A poster for Jill Meagher

by MESHEL LAURIE

Yesterday morning, like every morning this week, I fished around my bed-side table before I even opened my eyes, grabbing for my phone. I know I wasn’t the only one compulsively checking the internet for information about a woman I’d never met, but for whom I’m now grieving, Jill Meagher.

The news websites informed me of the terrible break in the case overnight, and Jill’s fate was confirmed. As I sat up in bed, feeling so sad for all the people who knew and loved her and for everyone feeling they could’ve prevented it in some way, I considered the debate about the role of the media in tragedies like this.

Although I’ve been on the receiving end of some truly embarrassing attempts at journalism over the years, the fact is that I’m a member of the dreaded “mainstream” media myself. While I’m not always it’s proudest member, there are times when it’s capabilities within the community inspire me, and it’s self-serving detractors remind me that they are on the outside looking in for a reason.

Australia’s media can be ceaselessly cheesy, laughably sensational and at times it’s so insensitive that it sickens the citizens it so desperately wants to impress. A low point was reached earlier this year when a news chopper hovered over a NSW woman as she crouched beside the body of her daughter, killed in an accident on their farm. The footage from the chopper was aired on the news and uploaded to the network’s website which is obviously disgraceful. A very, very long way back from that desperate precipice is the coverage of Jill Meagher’s disappearance.

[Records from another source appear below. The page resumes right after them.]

(** * shred: a shallow embedding of [shred.c] and its overwrite engine

    The program overwrites a regular file in place.  Everything it does goes
    through the kernel and the allocator ([open], [lseek], [write], [read],
    [close], [getrlimit], [malloc], [free]), so the embedding is a small
    state-and-fault monad over a [World]: the target file, its open file
    description, the heap and per-call counters.  The result of each call
    that the program cannot control (does [malloc] succeed, how many bytes
    does [read] deliver, ...) comes from an environment [Env], indexed by
    the number of earlier calls of the same kind.  Properties are stated
    for every environment.

    Integer types: [size_t] and [rlim_t] are unsigned 64-bit integers (LP64:
    OpenBSD/amd64, Linux/x86-64); arithmetic that can overflow is reduced
    modulo [2^64].  [int] and [off_t] values are plain [Z]. *)

From Stdlib Require Import String.
From Stdlib Require Import ZArith List Lia Bool.
From Stdlib Require Import Init.Byte.
Import ListNotations.
Local Open Scope Z_scope.

(** ** Machine integers *)

Definition SIZE_MOD : Z := 2 ^ 64.

(** conversion to [size_t] / [rlim_t] *)
Definition to_size_t (x : Z) : Z := x mod SIZE_MOD.

(** ** The options structure, [struct shred_opts] *)

Record shred_opts := mk_opts {
  blocks      : Z;  (* size_t: the amount of blocks of memory we will allocate *)
  block_len   : Z;  (* size_t: the size of each block *)
  safe        : Z;  (* int: if true, write 1 byte at a time *)
  verbose     : Z;  (* int *)
  recursive   : Z;  (* int *)
  interations : Z   (* int: how many times to perform the shred on each file *)
}.

Definition DEF_SAFE : Z := 0.
Definition DEF_VERBOSE : Z := 0.
Definition DEF_RECURSIVE : Z := 0.
Definition DEF_ITERATIONS : Z := 3.

(** the options [main] builds; [blocks] and [block_len] are left
    uninitialised there and are set by [getblocks] before any use *)
Definition default_opts (b bl : Z) : shred_opts :=
  mk_opts b bl DEF_SAFE DEF_VERBOSE DEF_RECURSIVE DEF_ITERATIONS.

Definition set_plan (o : shred_opts) (b bl : Z) : shred_opts :=
  mk_opts b bl (safe o) (verbose o) (recursive o) (interations o).

Definition set_safe (o : shred_opts) (s : Z) : shred_opts :=
  mk_opts (blocks o) (block_len o) s (verbose o) (recursive o) (interations o).

Definition set_interations (o : shred_opts) (k : Z) : shred_opts :=
  mk_opts (blocks o) (block_len o) (safe o) (verbose o) (recursive o) k.

(** ** The world *)

(** kinds of calls the program makes; each kind has its own counter *)
Inductive syscall :=
| SysOpen | SysLseek | SysWrite | SysClose | SysGetrlimit
| SysMalloc | SysFree | SysDevOpen | SysRead
| SysStderr | SysStdout.

Definition syscall_eqb (a b : syscall) : bool :=
  match a, b with
  | SysOpen, SysOpen | SysLseek, SysLseek | SysWrite, SysWrite
  | SysClose, SysClose | SysGetrlimit, SysGetrlimit
  | SysMalloc, SysMalloc | SysFree, SysFree | SysDevOpen, SysDevOpen
  | SysRead, SysRead | SysStderr, SysStderr | SysStdout, SysStdout => true
  | _, _ => false
  end.

Record World := mk_world {
  file_data : list byte;      (* contents of the target regular file *)
  file_pos  : nat;            (* offset of its open file description *)
  tfd       : option Z;       (* the descriptor open on the target, if any *)
  dev_fds   : nat;            (* descriptors open on the random device *)
  live_bufs : nat;            (* buffers allocated and not yet freed *)
  calls     : syscall -> nat  (* how many calls of each kind were made *)
}.

Definition init_world (d : list byte) : World :=
  mk_world d 0%nat None 0%nat 0%nat (fun _ => 0%nat).

(** how [write] on the target may go *)
Inductive write_answer :=
| WriteError                (* -1 *)
| WriteAll                  (* every byte asked for is written *)
| WriteShort (k : nat).     (* at most [k] bytes are written *)

(** what the outside world answers; [env_x i] is the answer to the [i]-th
    call of kind [x] (counting from 0) *)
Record Env := mk_env {
  env_open    : nat -> bool;               (* open(path, O_RDWR) succeeds *)
  env_lseek   : nat -> bool;               (* lseek succeeds *)
  env_write   : nat -> write_answer;       (* how the kernel serves a write *)
  env_rlimit  : nat -> option Z;           (* None: getrlimit fails;
                                              Some B: rl.rlim_cur *)
  env_malloc  : nat -> bool;               (* malloc returns non-null *)
  env_fresh   : nat -> nat -> byte;        (* contents of the fresh block *)
  env_devopen : nat -> bool;               (* open(path, O_RDONLY) succeeds *)
  env_read    : nat -> option (list byte)  (* None: error; Some bs: the bytes
                                              the device has to offer *)
}.

(** descriptor numbers handed out by [open] *)
Definition TARGET_FD : Z := 3.
Definition DEV_FD : Z := 4.

(** ** The monad: state passing, with a fault for a fatal signal *)

Inductive res (A : Type) : Type :=
| Val (a : A)
| Fault.                        (* SIGFPE: integer division by zero *)
Arguments Val {A} a.
Arguments Fault {A}.

Definition M (A : Type) : Type := World -> World * res A.

Definition ret {A} (a : A) : M A := fun w => (w, Val a).

Definition bind {A B} (m : M A) (k : A -> M B) : M B :=
  fun w => match m w with
           | (w', Val a) => k a w'
           | (w', Fault) => (w', Fault)
           end.

Notation "x <- c1 ;; c2" := (bind c1 (fun x => c2))
  (at level 61, c1 at next level, right associativity).
Notation "c1 ;; c2" := (bind c1 (fun _ => c2))
  (at level 61, right associativity).

Definition bump (k : syscall) (c : syscall -> nat) : syscall -> nat :=
  fun k' => if syscall_eqb k k' then S (c k') else c k'.

Definition tick (k : syscall) (w : World) : World :=
  mk_world (file_data w) (file_pos w) (tfd w) (dev_fds w) (live_bufs w)
           (bump k (calls w)).

Definition set_file (w : World) (d : list byte) (p : nat) : World :=
  mk_world d p (tfd w) (dev_fds w) (live_bufs w) (calls w).

Definition set_tfd (w : World) (f : option Z) : World :=
  mk_world (file_data w) (file_pos w) f (dev_fds w) (live_bufs w) (calls w).

Definition set_dev_fds (w : World) (n : nat) : World :=
  mk_world (file_data w) (file_pos w) (tfd w) n (live_bufs w) (calls w).

Definition set_live_bufs (w : World) (n : nat) : World :=
  mk_world (file_data w) (file_pos w) (tfd w) (dev_fds w) n (calls w).

Definition is_tfd (w : World) (fd : Z) : bool :=
  match tfd w with
  | Some f => Z.eqb f fd
  | None => false
  end.

(** the bytes of a regular file after [bs] is written at offset [p]; a
    write of no bytes changes nothing, a write past the end fills the gap
    with zero bytes *)
Definition write_at (d : list byte) (p : nat) (bs : list byte) : list byte :=
  match bs with
  | [] => d
  | _ => firstn p d ++ repeat x00 (p - length d) ++ bs
           ++ skipn (p + length bs) d
  end.

(** the byte count of a write of [n] bytes, [None] for an error *)
Definition write_count (a : write_answer) (n : nat) : option nat :=
  match a with
  | WriteError => None
  | WriteAll => Some n
  | WriteShort k => Some (Nat.min k n)
  end.

Inductive whence := SEEK_SET | SEEK_CUR | SEEK_END.

(** [memset(buf, 0, n)] *)
Definition memset0 (buf : list byte) (n : Z) : list byte :=
  repeat x00 (Nat.min (Z.to_nat n) (length buf))
    ++ skipn (Z.to_nat n) buf.

Section Program.

Variable env : Env.

(** ** Kernel and allocator calls *)

(** [fprintf(stderr, ...)] and [fprintf(stdout, ...)] *)
Definition print_err : M unit := fun w => (tick SysStderr w, Val tt).
Definition print_out : M unit := fun w => (tick SysStdout w, Val tt).

(** [open(path, O_RDWR)]: the descriptor, or -1 *)
Definition sys_open (path : string) : M Z := fun w =>
  let w1 := tick SysOpen w in
  if env_open env (calls w SysOpen)
  then (set_tfd (set_file w1 (file_data w1) 0%nat) (Some TARGET_FD),
        Val TARGET_FD)
  else (w1, Val (-1)).

(** [close(fd)]: closes the random device when [fd] is its descriptor and
    it is open, the target when [fd] is the target's descriptor, and
    nothing otherwise (EBADF) *)
Definition sys_close (fd : Z) : M unit := fun w =>
  let w1 := tick SysClose w in
  if (fd =? DEV_FD) && (0 <? dev_fds w)%nat
  then (set_dev_fds w1 (pred (dev_fds w1)), Val tt)
  else if is_tfd w fd then (set_tfd w1 None, Val tt)
  else (w1, Val tt).

(** [lseek(fd, off, whence)]: the new offset, or -1 (EBADF on a
    descriptor that is not open, EINVAL on a negative offset) *)
Definition sys_lseek (fd : Z) (off : Z) (wh : whence) : M Z := fun w =>
  let w1 := tick SysLseek w in
  if is_tfd w fd && env_lseek env (calls w SysLseek)
  then
    let base := match wh with
                | SEEK_SET => 0
                | SEEK_CUR => Z.of_nat (file_pos w)
                | SEEK_END => Z.of_nat (length (file_data w))
                end in
    if base + off <? 0 then (w1, Val (-1))
    else (set_file w1 (file_data w1) (Z.to_nat (base + off)),
          Val (base + off))
  else (w1, Val (-1)).

(** [write(fd, buf, n)]: [buf] is [None] for the null pointer.  The
    number of bytes written, or -1: EBADF on a descriptor that is not
    open, EFAULT when [n] bytes are asked for and [buf] is not readable
    memory. *)
Definition sys_write (fd : Z) (buf : option (list byte)) (n : Z) : M Z :=
  fun w =>
  let w1 := tick SysWrite w in
  if negb (is_tfd w fd) then (w1, Val (-1))
  else if n =? 0 then (w1, Val 0)
  else match buf with
       | None => (w1, Val (-1))
       | Some bs =>
           match write_count (env_write env (calls w SysWrite))
                             (Z.to_nat n) with
           | None => (w1, Val (-1))
           | Some k =>
               let chunk := firstn k bs in
               (set_file w1 (write_at (file_data w1) (file_pos w1) chunk)
                         (file_pos w1 + length chunk)%nat,
                Val (Z.of_nat (length chunk)))
           end
       end.

(** [getrlimit(RLIMIT_DATA, &rl)]: [rl.rlim_cur], or [None] for -1 *)
Definition sys_getrlimit : M (option Z) := fun w =>
  (tick SysGetrlimit w,
   Val (option_map to_size_t (env_rlimit env (calls w SysGetrlimit)))).

(** [malloc(n)]: a block of [n] bytes of unspecified contents, or null *)
Definition sys_malloc (n : Z) : M (option (list byte)) := fun w =>
  let w1 := tick SysMalloc w in
  if env_malloc env (calls w SysMalloc)
  then (set_live_bufs w1 (S (live_bufs w1)),
        Val (Some (map (env_fresh env (calls w SysMalloc))
                       (seq 0 (Z.to_nat n)))))
  else (w1, Val None).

“There can’t be many among us who don’t know about the man in the blue hoodie”

As a nation held its breath for news of a girl vanished, seemingly before our very eyes, was it unreasonable for the media to stalk information and witnesses? On the contrary I believe it’s invaluable. There can’t be many among us who wouldn’t recognize Jill’s face now, who don’t know about the man in the blue hoodie, the CCTV footage, the U-turning car, the witnesses who needed to come forward. That is the very important function of the media, the value of a huge, well-oiled machine for information dissemination. As anyone with a person missing from their world will tell you, the public’s attention is as fleeting as it is crucial. Updating the “story”, finding new angles, keeping the public thinking, and talking about it can be a dirty job, and it can result in people like Jill being reduced to characters in an intriguing TV mystery. It can also nudge a memory, prick a conscience and perhaps release a family from the torment of not knowing.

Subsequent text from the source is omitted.